Dey, S.; Cao, J.-H.; Balluff, B.; Dey, N. S.; Gilbert, L.; James, S. R.; Dowle, A.; Calder, G.; O'Toole, P.; Heeren, R. M. A.; Kaye, P. M.

Granulomas are organized inflammatory lesions that form in response to persistent stimuli such as infections. Murine infection with Leishmania donovani results in the formation of granulomas around infected Kupffer cells in the liver and serves as a well-defined model of immune granuloma formation. The formation and resolution of granulomatous inflammation requires dynamic shifts in immune cell activation states, imposing significant metabolic demands.
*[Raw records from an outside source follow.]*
(** The imported functions and hook methods the service calls. *)
Record Collaborators := {
  isEditedMessage : IMessage -> bool;
  parseMarkdown : BeforeSaveMarkdownParser -> IMessage -> MarkdownConfig -> Async IMessage;
  filterBadWords : BeforeSaveBadWords -> IMessage -> Async IMessage;
  convertSpotifyLinks : IMessage -> Async IMessage;
  createAttachmentForMessageURLs :
    IMessage -> IUser -> JumpToMessageConfig -> Async IMessage;
  isWithinLimits : IMessage -> IRoom -> Async unit;
  preventMention : IMessage -> IUser -> string -> string -> Async unit;
  createWithTypeRoomIdMessageUserAndUnread :
    string -> string -> string -> IUser -> JS.value -> option IMessage ->
    Async InsertOneResult;
  utils_getUserAvatarURL : string -> World -> JS.value;
  findVisibleByIds : list string -> World -> list IMessage;
  findByIds : list string -> World -> list IRoom;
  Authorization_canAccessRoom : IRoom -> IUser -> World -> bool;
}.

(** *** The monad of service methods *)

Record State := {
  this : MessageService;
  world : World;
}.

Definition M (A : Type) : Type := State -> Outcome A * State * list Call.

Definition ret {A} (a : A) : M A := fun s => (Fulfilled a, s, []).

Definition bind {A B} (c : M A) (k : A -> M B) : M B :=
  fun s =>
    match c s with
    | (Fulfilled a, s1, t1) =>
        match k a s1 with
        | (r, s2, t2) => (r, s2, t1 ++ t2)
        end
    | (Rejected e, s1, t1) => (Rejected e, s1, t1)
    end.

(** [throw e] *)
Definition throw {A} (e : Error) : M A := fun s => (Rejected e, s, []).

(** [await f(...)]: the call is recorded, then the collaborator settles.
    The service object is the same before and after: a run is taken as one
    during which the settings watcher delivers nothing; what a notification
    does is a step of its own, [configureBadWords_callback]. *)
Definition await {A} (c : Call) (f : Async A) : M A :=
  fun s =>
    match f (world s) with
    | (r, w) => (r, {| this := this s; world := w |}, [c])
    end.

(** [f(...)] without await inside [Promise.all([...])]: the call is made
    and recorded, and the settlement of the promise kept as a value.  The
    collaborators are taken to act on the world one after the other in the
    order they are started; in which order the promises settle is told to
    [Promise_all] separately.  How far the other checks have got when
    [Promise.all] rejects is not modelled: of a run through step 6 only the
    calls and the outcome are stated below, not the world it leaves. *)
Definition start {A} (c : Call) (f : Async A) : M (Outcome A) :=
  fun s =>
    match f (world s) with
    | (r, w) => (Fulfilled r, {| this := this s; world := w |}, [c])
    end.

(** [settings.get(key)] *)
Definition settings_get (key : string) : M JS.value :=
  fun s =>
    (Fulfilled (default JS.undefined (settings (world s) !! key)), s,
     [CallSettingsGet key]).

(** [Date.now()] *)
Definition Date_now : M Z := fun s => (Fulfilled (clock (world s)), s, []).

Definition get_this : M MessageService := fun s => (Fulfilled (this s), s, []).

Definition set_this (svc : MessageService) : M unit :=
  fun s => (Fulfilled tt, {| this := svc; world := world s |}, []).

End Service.

Arguments World Store : clear implicits.
Arguments Collaborators Store : clear implicits.
Arguments State Store : clear implicits.
Arguments M Store A : clear implicits.
Arguments Async Store A : clear implicits.

Declare Scope service_scope.
Delimit Scope service_scope with service.
Notation "x <- c ;; k" := (bind c (fun x => k))
  (at level 100, c at next level, right associativity) : service_scope.
Notation "c ;;; k" := (bind c (fun _ => k))
  (at level 100, right associativity) : service_scope.

(** ** The service *)

Section MessageService.

Context {Store : Type} (C : Collaborators Store).

Local Open Scope service_scope.

(** [f(...)] whose promise is dropped with [void]: the call is made, no
    settlement is waited for. *)
Definition void (c : Call) : M Store unit :=
  fun s => (Fulfilled tt, s, [c]).

(** Line 21: the value the constant [disableMarkdownParser] gets when the
    module is loaded with environment [process_env]. *)
Definition disableMarkdownParser (process_env : gmap string string) : bool :=
  JS.includes ["yes"; "true"]
    (JS.toLowerCase (JS.String_ (process_env !! "DISABLE_MESSAGE_PARSER"))).

(** [created()], for the fields the methods below use.  [disabled] is the
    module's constant [disableMarkdownParser]; what
    [new BeforeSaveBadWords()] starts as is the constructor's affair and
    comes as [fresh]. *)
Definition created (disabled : bool) (fresh : BeforeSaveBadWords) : MessageService :=
  {| markdownParser := {| enabled := negb disabled |};
     badWords := fresh |}.

(** The [getUserAvatarURL] handed to BeforeSaveJumpToMessage (lines 52-54):
    [(user && getUserAvatarURL(user)) || ''] *)
Definition getUserAvatarURL (user : JS.value) (w : World Store) : JS.value :=
  let conj :=
    if JS.truthy user then
      match user with
      | JS.str username => utils_getUserAvatarURL C username w
      | _ => JS.undefined
      end
    else user in
  if JS.truthy conj then conj else JS.str EmptyString.

(** The two methods of BeforeSaveBadWords the watcher calls. *)
Definition disable (_ : BeforeSaveBadWords) : BeforeSaveBadWords :=
  BadWordsDisabled.

Definition configure (badWordsList whiteList : JS.value)
    (_ : BeforeSaveBadWords) : BeforeSaveBadWords :=
  BadWordsConfigured badWordsList whiteList.

Definition watched : list string :=
  ["Message_AllowBadWordsFilter"; "Message_BadWordsFilterList";
   "Message_BadWordsWhitelist"].

(** The callback given to [settings.watchMultiple] (lines 66-72); the
    array is destructured as [[enabled, badWordsList, whiteList]]. *)
Definition configureBadWords_callback (values : list JS.value) : M Store unit :=
  let enabled := nth 0 values JS.undefined in
  let badWordsList := nth 1 values JS.undefined in
  let whiteList := nth 2 values JS.undefined in
  svc <- get_this ;;
  if negb (JS.truthy enabled) then
    set_this {| markdownParser := markdownParser svc;
                badWords := disable (badWords svc) |}
  else
    set_this {| markdownParser := markdownParser svc;
                badWords := configure badWordsList whiteList (badWords svc) |}.

(** Modelled from the spec: [settings.watchMultiple]
    (app/settings/server) is not among the sources.  A notification
    delivers the current values of all watched keys, in the order of the
    keys, to the callback. *)
Definition watchMultiple_notify (keys : list string)
    (callback : list JS.value -> M Store unit) : M Store unit :=
  fun s =>
    callback (map (fun k => default JS.undefined (settings (world s) !! k)) keys) s.

Definition configureBadWords_notify : M Store unit :=
  watchMultiple_notify watched configureBadWords_callback.

(** Lines 96-120. *)
Definition saveSystemMessage (type rid message : string) (owner : IUser)
    (extraData : option IMessage) : M Store string :=
  let userId := u_id owner in
  let username := username owner in
  let name := name owner in
  if negb (JS.truthy (from_option JS.str JS.undefined username)) then
    throw (JsError "The username cannot be empty.")
  else
    unread <- settings_get "Message_Read_Receipt_Enabled" ;;
    let user :=
      {| u_id := userId; username := username; name := name; language := None |} in
    result <- await
      (CallCreateWithTypeRoomIdMessageUserAndUnread type rid message user unread extraData)
      (createWithTypeRoomIdMessageUserAndUnread C type rid message user unread extraData) ;;
    void (CallBroadcastMessageSentEvent (insertedId result)) ;;;
    ret (insertedId result).

(** Lines 159-178. *)
Definition getMarkdownConfig : M Store MarkdownConfig :=
  autoLink <- settings_get "Message_CustomDomain_AutoLink" ;;
  customDomains <-
    (if JS.truthy autoLink then
       autoLink <- settings_get "Message_CustomDomain_AutoLink" ;;
       match autoLink with
       | JS.str s => ret (map JS.trim (JS.split "," s))
       | _ => throw (JsError "split is not a function")
       end
     else ret []) ;;
  colors <- settings_get "HexColorPreview_Enabled" ;;
  katexEnabled <- settings_get "Katex_Enabled" ;;
  katex <-
    (if JS.truthy katexEnabled then
       dollarSyntax <- settings_get "Katex_Dollar_Syntax" ;;
       parenthesisSyntax <- settings_get "Katex_Parenthesis_Syntax" ;;
       ret (Some {| dollarSyntax := dollarSyntax;
                    parenthesisSyntax := parenthesisSyntax |})
     else ret None) ;;
  ret {| colors := colors; emoticons := true;
         customDomains := customDomains; katex := katex |}.

(** Lines 180-182. *)
Definition isEditedOrOld (message : IMessage) : M Store bool :=
  if isEditedMessage C message then ret true
  else
    match ts message with
    | None => ret true
    | Some t =>
        now <- Date_now ;;
        ret (60000 <? Z.abs (now - t))
    end.

Fixpoint first_rejection {A} (ps : list (Outcome A)) : option Error :=
  match ps with
  | [] => None
  | Fulfilled _ :: ps' => first_rejection ps'
  | Rejected e :: _ => Some e
  end.

Definition fulfilled_value {A} (p : Outcome A) : option A :=
  match p with
  | Fulfilled a => Some a
  | Rejected _ => None
  end.

(** [await Promise.all(ps)].  [settled] lists the promises (by index) in
    the order the event loop settles them; promises it leaves out settle
    afterwards in array order.  The first rejection to settle is the
    rejection of the whole; without one, all values are returned. *)
Definition Promise_all {A} (settled : list nat) (ps : list (Outcome A)) :
    M Store (list A) :=
  match first_rejection (omap (fun i => ps !! i) settled ++ ps) with
  | Some e => throw e
  | None => ret (omap fulfilled_value ps)
  end.

(** Lines 122-157. *)
Definition beforeSave (settled : list nat) (message : IMessage) (_room : IRoom)
    (user : IUser) : M Store IMessage :=
  svc <- get_this ;;
  config <- getMarkdownConfig ;;
  message <- await (CallParseMarkdown (markdownParser svc) message config)
               (parseMarkdown C (markdownParser svc) message config) ;;
  svc <- get_this ;;
  message <- await (CallFilterBadWords (badWords svc) message)
               (filterBadWords C (badWords svc) message) ;;
  message <- await (CallConvertSpotifyLinks message)
               (convertSpotifyLinks C message) ;;
  chainLimit <- settings_get "Message_QuoteChainLimit" ;;
  siteUrl <- settings_get "Site_Url" ;;
  useRealName <- settings_get "UI_Use_Real_Name" ;;
  let config := {| chainLimit := chainLimit; siteUrl := siteUrl;
                   useRealName := useRealName |} in
  message <- await (CallCreateAttachmentForMessageURLs message user config)
               (createAttachmentForMessageURLs C message user config) ;;
  editedOrOld <- isEditedOrOld message ;;
  (if negb editedOrOld then
     p1 <- start (CallIsWithinLimits message _room)
             (isWithinLimits C message _room) ;;
     p2 <- start (CallPreventMention message user "all" "mention-all")
             (preventMention C message user "all" "mention-all") ;;
     p3 <- start (CallPreventMention message user "here" "mention-here")
             (preventMention C message user "here" "mention-here") ;;
     Promise_all settled [p1; p2; p3] ;;;
     ret tt
   else ret tt) ;;;
  ret message.

End MessageService.

(** ** Hook classes that are not among the sources *)

Definition set_msg (text : string) (m : IMessage) : IMessage :=
  {| m_id := m_id m; rid := rid m; msg := text; md := md m; u := u m;
     ts := ts m; editedAt := editedAt m; attachments := attachments m |}.
Definition deep_specific_instructions (query context_string : text) : text :=
  str "
COMPREHENSIVE ACADEMIC RESEARCH ARTICLE GENERATION GUIDELINES

Research Query: "
  ++ dq
  ++ query
  ++ dq
  ++ str "

ARTICLE STRUCTURE AND EXPECTATIONS:
1. Length: Generate a comprehensive research article of approximately 10-15 pages (2500-3750 words)
2. Academic Rigor: Produce a scholarly, well-researched, and critically analyzed response
3. Formatting: Use academic writing conventions with clear structure

DETAILED ARTICLE COMPONENTS:

I. Title Page
- Concise, informative title reflecting the research query
- Subtitle if appropriate
- Implied academic affiliation (e.g., "
  ++ dq
  ++ str "Interdisciplinary Research Institute"
  ++ dq
  ++ str ")

II. Abstract (250-300 words)
- Clearly state research query
- Summarize key findings
- Highlight research significance
- Briefly mention methodological approach

III. Introduction (500-600 words)
- Contextualize the research query
- State research objectives
- Explain significance and relevance
- Provide theoretical or conceptual framework
- Present central research questions or hypotheses

IV. Comprehensive Literature Review (800-1000 words)
- Systematic review of existing research
- Critical analysis of current knowledge
- Identify gaps and controversies
- Synthesize perspectives from multiple sources
- Demonstrate deep understanding of the topic

V. Detailed Analysis and Discussion (1200-1500 words)
- In-depth exploration of research findings
- Integrate evidence from provided sources
- Present multiple perspectives
- Critical interpretation of information
- Address potential counterarguments
- Connect findings to broader context

VI. Conclusion (400-500 words)
- Summarize key findings
- Reflect on research implications
- Suggest future research directions
- Provide definitive insights

VII. References
- Comprehensive list of sources
- Formatted in APA, MLA, or Chicago style
- Include all cited sources from web scraping
- Ensure proper academic citation format

SPECIFIC RESEARCH GUIDELINES:
- Use academic, formal language
- Maintain objective, analytical tone
- Critically evaluate and synthesize information
- Provide nuanced, balanced perspectives
- Demonstrate scholarly depth and intellectual rigor

CITATION INSTRUCTIONS:
- Use numbered citation markers [1], [2], etc.
- Cite sources for all claims and data points
- Paraphrase and quote appropriately
- Maintain academic integrity

CONTEXT FROM WEB SOURCES:
"
  ++ context_string
  ++ str "

FINAL INSTRUCTIONS:
- Prioritize accuracy and scholarly integrity
- Do not fabricate information
- If sources are insufficient, clearly state limitations
- Aim for a comprehensive, authoritative response

Generate the complete research article following these guidelines.".

Definition quick_specific_instructions  : text :=
  str "
Specific Instructions for Quick Answer:
*   **Goal:** Concise, informative answer synthesizing key points from sources.
*   **Structure:** Use paragraphs, `### Subheadings` (optional), `* Bullet points`.
".

(** [create_gemini_prompt] *)
Definition create_gemini_prompt (query context_string depth : text) : text :=
  if text_eqb depth (str "deep")
  then base_instructions query context_string
       ++ deep_specific_instructions query context_string
       ++ nl ++ str "Synthesized Deep Research Article (Markdown format):"
  else base_instructions query context_string
       ++ quick_specific_instructions
       ++ nl ++ str "Synthesized Answer (Markdown format):".

(** ** Synthesizer *)

(** A candidate of a model response: the name of its finish reason and the
    texts of [content.parts], [None] when [content] has no such attribute. *)
Record candidate : Type := {
  finish_reason : text;
  parts : option (list text)
}.

(** A model response: its candidates, the name of
    [prompt_feedback.block_reason] when there is one, and what the accessor
    [response.text] gives. *)
Record model_response : Type := {
  candidates : list candidate;
  block_reason : option text;
  response_text : outcome text
}.

(** What [synthesize_with_gemini] returns: the dictionary with the key
    [error], or the one with [answer_raw] and [answer_html]. *)
Inductive synthesis_result : Type :=
| Error (error : text)
| Answer (answer_raw answer_html : text).

(** [response.candidates and hasattr(response.candidates[0].content, 'parts')] *)
Definition has_content_parts (r : model_response) : bool :=
  match candidates r with
  | [] => false
  | c :: _ =>
      match parts c with
      | Some _ => true
      | None => false
      end
  end.

(** [error_map.get(reason, ...)] *)
Definition finish_error (reason : text) : text :=
  if text_eqb reason (str "MAX_TOKENS") then str "AI response cut short."
  else if text_eqb reason (str "SAFETY") then str "Blocked by safety."
  else if text_eqb reason (str "RECITATION") then str "Blocked (recitation)."
  else str "AI failed (Reason: " ++ reason ++ str ").".

(** The message the exception handler of [synthesize_with_gemini] makes of
    [str(e)]. *)
Definition communication_error (e : text) : text :=
  if (contains (str "API key not valid") e
      || contains (str "invalidated api key") (lower e))%bool
  then str "Invalid Gemini API Key."
  else if (contains (str "Rate limit exceeded") e
           || contains (str "quota") (lower e)
           || contains (str "429") e)%bool
  then str "AI model rate limit exceeded. Please try again later or check your API quota."
  else if contains (str "User location is not supported") e
  then str "AI model access restricted by location."
  else if (contains (str "exceeds the maximum token limit") (lower e)
           || contains (str "token limit") (lower e))%bool
  then str "Content too large for AI model. Try with fewer sources or 'Quick' mode."
  else str "AI communication error: " ++ e.

Section Synthesizer.

Context {W : Type}.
As mediators of energy homeostasis and cell signaling, lipids and lipid metabolism play a key role in regulating immune cell function during inflammation and the response to infection. However, the extent to which alterations in lipids are spatially linked to altered immune cell transcription has yet to be resolved. In this study, we performed a multimodal imaging analysis combining MALDI mass spectrometry, spatial and single cell transcriptomics, proteomics of flow-sorted macrophages and histopathology of L. donovani induced hepatic granulomas. Using this spatially-integrated approach, we identified LPCAT2-mediated membrane re-modelling of myeloid cells as a novel feature of these granulomas. Our study provides new insights into local immunometabolic changes associated with granuloma formation and macrophage activation.